Il presidente della Fed ha di nuovo sottolineato la debolezza della ripresa, affermando comunque che i consumi ed i dati sulla produzione (sebbene non eccezionali) hanno sostanzialmente tenuto, e che il consistente taglio dei tassi effettuato dovrebbe aiutare l’economia Usa in un cammino in ogni caso non semplice.

In Europa invece la Bce si mantiene più cauta, ed invita i governi ad operare con riforme strutturali nel mercato del lavoro in quanto quello che è stato fatto fino ad ora si è mostrato insufficiente.

Sul fronte tassi rimane la vigilanza per le pressioni inflazionistiche che dovrebbero comunque allentarsi nel medio periodo.

Buone notizie invece dal fronte Iraq dopo che Saddam ha aperto le porte (non convincendo peraltro lo scettico Bush) agli ispettori Onu.

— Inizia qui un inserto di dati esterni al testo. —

Lemma positionSize_bounds (config : AgentConfig.t) (analysis : MarketAnalysis.t)
    (portfolio : PortfolioSummary.t) :
  let size := RiskManager.calculatePositionSize config analysis portfolio in
  size <= AgentConfig.maxPositionSize config
  /\ size <= PortfolioSummary.cash portfolio * (1 # 10)
  /\ size
     <= MarketAnalysis.suggestedSize analysis
        * (MarketAnalysis.confidence analysis * MarketAnalysis.confidence analysis).
Proof.
  unfold RiskManager.calculatePositionSize.
  change (QNumber.lit 1 1) with (1 # 10).
  set (scaled := MarketAnalysis.suggestedSize analysis
                 * MarketAnalysis.confidence analysis ^ 2).
  assert (E : scaled
              == MarketAnalysis.suggestedSize analysis
                 * (MarketAnalysis.confidence analysis
                    * MarketAnalysis.confidence analysis)).
  { unfold scaled. simpl. lra. }
  pose proof (Q.le_min_l (Qmin scaled (AgentConfig.maxPositionSize config))
                (PortfolioSummary.cash portfolio * (1 # 10))) as H1.
  pose proof (Q.le_min_r (Qmin scaled (AgentConfig.maxPositionSize config))
                (PortfolioSummary.cash portfolio * (1 # 10))) as H2.
  pose proof (Q.le_min_l scaled (AgentConfig.maxPositionSize config)) as H3.
  pose proof (Q.le_min_r scaled (AgentConfig.maxPositionSize config)) as H4.
  cbv zeta. repeat split; lra.
Qed.


Lemma fold_max_bounds (values : list Q) (start : Q) :
  start <= fold_left Qmax values start
  /\ Forall (fun v => v <= fold_left Qmax values start) values.
Proof.
  revert start. induction values as [|v values IH]; intros start; simpl.
  - split; [apply Qle_refl|constructor].
  - destruct (IH (Qmax start v)) as [Hs Hall].
    pose proof (Q.le_max_l start v). pose proof (Q.le_max_r start v).
    split; [lra|]. constructor; [lra|exact Hall].
Qed.
(** [self.preview_images[i]] with Python's indexing: negative indices count
    from the end, anything else out of range raises [IndexError]. *)
Definition py_index (len : nat) (i : Z) : option nat :=
  if (0 <=? i)%Z && (i <? Z.of_nat len)%Z then Some (Z.to_nat i)
  else if (- Z.of_nat len <=? i)%Z && (i <? 0)%Z then Some (Z.to_nat (Z.of_nat len + i))
  else None.

(** What [update_preview] shows: the index of the image drawn, the page
    label and the states of the Previous and Next buttons. *)
Inductive preview_update :=
| NoImages
| PreviewIndexError
| Shown (image : nat) (page_label : string) (prev_enabled next_enabled : bool).

Definition update_preview (p : preview) : preview_update :=
  if Nat.eqb (preview_len p) 0 then NoImages
  else match py_index (preview_len p) (current_page p) with
       | None => PreviewIndexError
       | Some i =>
           Shown i
             ("Page " ++ str_of_Z (current_page p + 1) ++ " of "
                ++ str_of_N (N.of_nat (preview_len p)))
             (0 <? current_page p)%Z
             (current_page p <? Z.of_nat (preview_len p) - 1)%Z
       end.

(* ------------------------------------------------------------------ *)
(** ** Easter eggs: [check_konami] and [secret_click] *)







(** One call of [secret_click] on [self.secret_clicks]: the new count and
    whether party mode was triggered. *)
Definition secret_click (secret_clicks : nat) : nat * bool :=
  let secret_clicks := S secret_clicks in
  if Nat.leb 10 secret_clicks then (0, true) else (secret_clicks, false).

Fixpoint clicks_run (n : nat) (secret_clicks : nat) : nat * nat :=
  match n with
  | O => (secret_clicks, 0)
  | S m =>
      let '(c, t) := secret_click secret_clicks in
      let '(c', k) := clicks_run m c in
      (c', (if t then 1 else 0) + k)
  end.

(* ------------------------------------------------------------------ *)
(** ** The success screen countdown: [show_success] and [do_countdown] *)

Record countdown_state := {
  current_screen : string;
  countdown : nat
}.

(** What one call of [do_countdown] does: return at once, update the label
    and reschedule itself, or call [show_welcome]. *)
Inductive tick :=
| TickStop
| TickAgain (label : string)
| TickWelcome.

Definition do_countdown (s : countdown_state) : countdown_state * tick :=
  if negb (String.eqb (current_screen s) "success") then (s, TickStop)
  else match countdown s with
       | S c =>
           ({| current_screen := current_screen s; countdown := c |},
            TickAgain ("Returning to home in " ++ str_of_N (N.of_nat c) ++ " seconds..."))
       | O => ({| current_screen := "welcome"; countdown := 0 |}, TickWelcome)
       end.

(** The chain of [root.after(1000, self.do_countdown)] calls, for at most
    [fuel] calls. *)
Fixpoint countdown_chain (fuel : nat) (s : countdown_state) : countdown_state * list tick :=
  match fuel with
  | O => (s, [])
  | S f =>
      let '(s', t) := do_countdown s in
      match t with
      | TickAgain _ => let '(s'', ts) := countdown_chain f s' in (s'', t :: ts)
      | _ => (s', [t])
      end
  end.
(** [sqrt($P) + $Q]: the call is bound to [sqrt] and [P] to its reference,
    types are written at every node, and the tree is otherwise the same. *)
Lemma prep_preserves_structure_witness :
  let host := Library.host in
  let root := SeExprAddNode ErrorType (Reference.call "sqrt" [Reference.var "P"])
                (Reference.var "Q") in
  plainHost host
  /\ (prep host root AnyType emptyEnv emptyExpr).1.1.1
     = SeExprAddNode ErrorType
         (SeExprFuncNode ErrorType "sqrt" (Some Library.sqrtFunc) 1
            [SeExprVarNode (FPNType 3) "P" (Some (ExternalVarRef 0 (FPNType 3)))])
         (SeExprVarNode ErrorType "Q" None)
  /\ (let '(n', _, _, _) := prep host root AnyType emptyEnv emptyExpr in
      structure n' = structure root
      /\ length (children n') = length (children root)).
Proof.
  intros host root.
  split; [exact Library_plainHost |]. split; [reflexivity |].
  exact (prep_preserves_structure host Library_plainHost root AnyType emptyEnv emptyExpr).
Defined.

(** With [x] bound, [if (1) { x = 5 } else { y = 7 }]: the branches
    disagree, nothing is merged, and [x] is still found. *)
Lemma prep_keeps_names_visible_witness :
  let host := Library.host in
  let env := add emptyEnv "x" (mkLocalVarRef 0 FP1Type) in
  let node := SeExprIfThenElseNode ErrorType (Reference.num 1)
                (Reference.assign "x" (Reference.num 5))
                (Reference.assign "y" (Reference.num 7)) in
  plainHost host
  /\ find env "x" = Some (mkLocalVarRef 0 FP1Type)
  /\ (let '(_, _, env', _) := prep host node AnyType env emptyExpr in
      parents env' = parents env
      /\ forall name, is_Some (find env name) -> is_Some (find env' name)).
Proof.
  intros host env node.
  split; [exact Library_plainHost |]. split; [reflexivity |].
  exact (prep_keeps_names_visible host Library_plainHost node AnyType env emptyExpr).
Defined.

(** [[1,2,3]] prepped for a scalar and prepped for a string. *)
Lemma prep_ignores_wanted_witness :
  let host := Reference.emptyHost in
  let node := Reference.vec (Reference.num 1) (Reference.num 2) (Reference.num 3) in
  ignoresWanted node = true
  /\ prep host node FP1Type emptyEnv emptyExpr = prep host node StringType emptyEnv emptyExpr.
Proof.
  intros host node. split; [reflexivity |].
  exact (prep_ignores_wanted host node FP1Type StringType emptyEnv emptyExpr eq_refl).
Defined.
Lemma duplicate_window_zero_disables_suppression_witness :
  zlib_decompress Sample.sample (Sample.wire Sample.happy_envelope)
  = Some (encode_utf8 (Sample.dumps Sample.happy_envelope true))
  /\ simplejson_loads Sample.sample (encode_utf8 (Sample.dumps Sample.happy_envelope true))
     = Some Sample.happy_envelope
  /\ getitem Sample.happy_envelope "header" = Ok (JObj Sample.happy_header)
  /\ header_ok (JObj Sample.happy_header)
  /\ is_duplicated Sample.sample [Sample.fingerprint Sample.happy_envelope]
       Sample.happy_envelope
     = (Ok true, [Sample.fingerprint Sample.happy_envelope])
  /\ Relay.duplicate_messages Sample.after_first
     = Some [Sample.fingerprint Sample.happy_envelope]
  /\ exists w',
       Relay.relay_worker Sample.sample 0 Sample.second_upload
         (Sample.wire Sample.happy_envelope) Sample.after_first = (w', Ok tt)
       /\ Relay.sender w' = Relay.sender Sample.after_first
            ++ [zlib_compress Sample.sample
                  (encode_utf8
                     (Sample.dumps
                        (masked (pseudonym Sample.sample Sample.second_upload
                                   Sample.after_first)
                           Sample.happy_envelope) true))]
       /\ count (Relay.stats_collector w') "outbound"
          = S (count (Relay.stats_collector Sample.after_first) "outbound")
       /\ count (Relay.stats_collector w') "duplicate"
          = count (Relay.stats_collector Sample.after_first) "duplicate".
Proof.
  assert (Hz : zlib_decompress Sample.sample (Sample.wire Sample.happy_envelope)
               = Some (encode_utf8 (Sample.dumps Sample.happy_envelope true)))
    by (vm_compute; reflexivity).
  assert (Hj : simplejson_loads Sample.sample
                 (encode_utf8 (Sample.dumps Sample.happy_envelope true))
               = Some Sample.happy_envelope)
    by (vm_compute; reflexivity).
  assert (Hh : getitem Sample.happy_envelope "header" = Ok (JObj Sample.happy_header))
    by (vm_compute; reflexivity).
  assert (Hok : header_ok (JObj Sample.happy_header))
    by (right; exists "Cmdr-Jameson"; vm_compute; reflexivity).
  assert (Hdumps : simplejson_dumps Sample.sample
                     (masked (pseudonym Sample.sample Sample.second_upload
                                Sample.after_first)
                        Sample.happy_envelope) true
                   = Some (Sample.dumps
                             (masked (pseudonym Sample.sample Sample.second_upload
                                        Sample.after_first)
                                Sample.happy_envelope) true))
    by (vm_compute; reflexivity).
  split; [exact Hz |]. split; [exact Hj |]. split; [exact Hh |]. split; [exact Hok |].
  split; [vm_compute; reflexivity |].
  split; [vm_compute; reflexivity |].
  exact (proj1 (proj2 (duplicate_window_zero_disables_suppression Sample.sample 1))
           Sample.second_upload (Sample.wire Sample.happy_envelope)
           (encode_utf8 (Sample.dumps Sample.happy_envelope true))
           Sample.happy_envelope (JObj Sample.happy_header) _ Sample.after_first
           Hz Hj Hh Hok Hdumps).
Defined.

Per quanto riguarda i listini, l’intonazione è stata tutto sommato positiva ed ha rivelato la voglia di molti operatori di tornare a fare acquisti.

Dopo la Fiat un altro triste caso di “mala-finanza” che vede coinvolta la gloriosa Cirio, alle prese con una crisi che potrebbe avere pesanti ripercussioni sull’intero sistema finanziario italiano.

LA LENTE DI INGRANDIMENTO

In questi anni abbiamo visto crescere l’amore degli italiani (gia peraltro forte storicamente) per gli immobili e, complice l’andamento negativo delle borse e dei tassi, il trend è aumentato a livello esponenziale facendo salire i prezzi in maniera talvolta esorbitante.

E pure l’omosessuale tipo, casalingo per eccellenza, ha sicuramente dato un notevole contributo a questo incremento.

Ora, la domanda che ci sorge spontanea è se questo boom continuerà o dovrà fare i conti con frenate più o meno brusche.

Molti conoscitori del mondo del mattone affermano che la crescita continuerà, magari moderata, per la perdurante negativa congiuntura dei listini, per la scarsa redditività dei bond, per i bassi tassi dei mutui, e per la percezione dell’immobile quale bene rifugio nei momenti di incertezza come quello attuale.

L’ottimismo sembra dunque regnare…

Le considerazioni che però sorgono spontanee evidenziano alcuni fattori:

-innanzitutto tantissimi italiani hanno gia comprato casa trasformando in beni reali i precedenti guadagni di borsa;

-molti risparmiatori poi a seguito proprio dei crolli azionari si ritrovano adesso con capitali alleggeriti che appaiono insufficienti per acquistare immobili. C’è anche da dire che il sentore di una ripresa degli indici è sempre più vivo e alimenta speranze di nuovi rialzi dei corsi;

-altro punto i prezzi del mattone che decisamente hanno raggiunto vette impraticabili per molte tasche;

-infine l’offerta che diventa ancor più scarsa numericamente e qualitativamente.

Insomma, ormai anche questo mercato va preso con le molle in quanto non è certo esente da ribassi o scoppi di bolle come quella degli anni 80, e a parte coloro che compreranno casa per farne il proprio nido, chi cercherà in questo settore l’investimento in chiave speculativa avrà d’ora in poi vita molto molto difficile.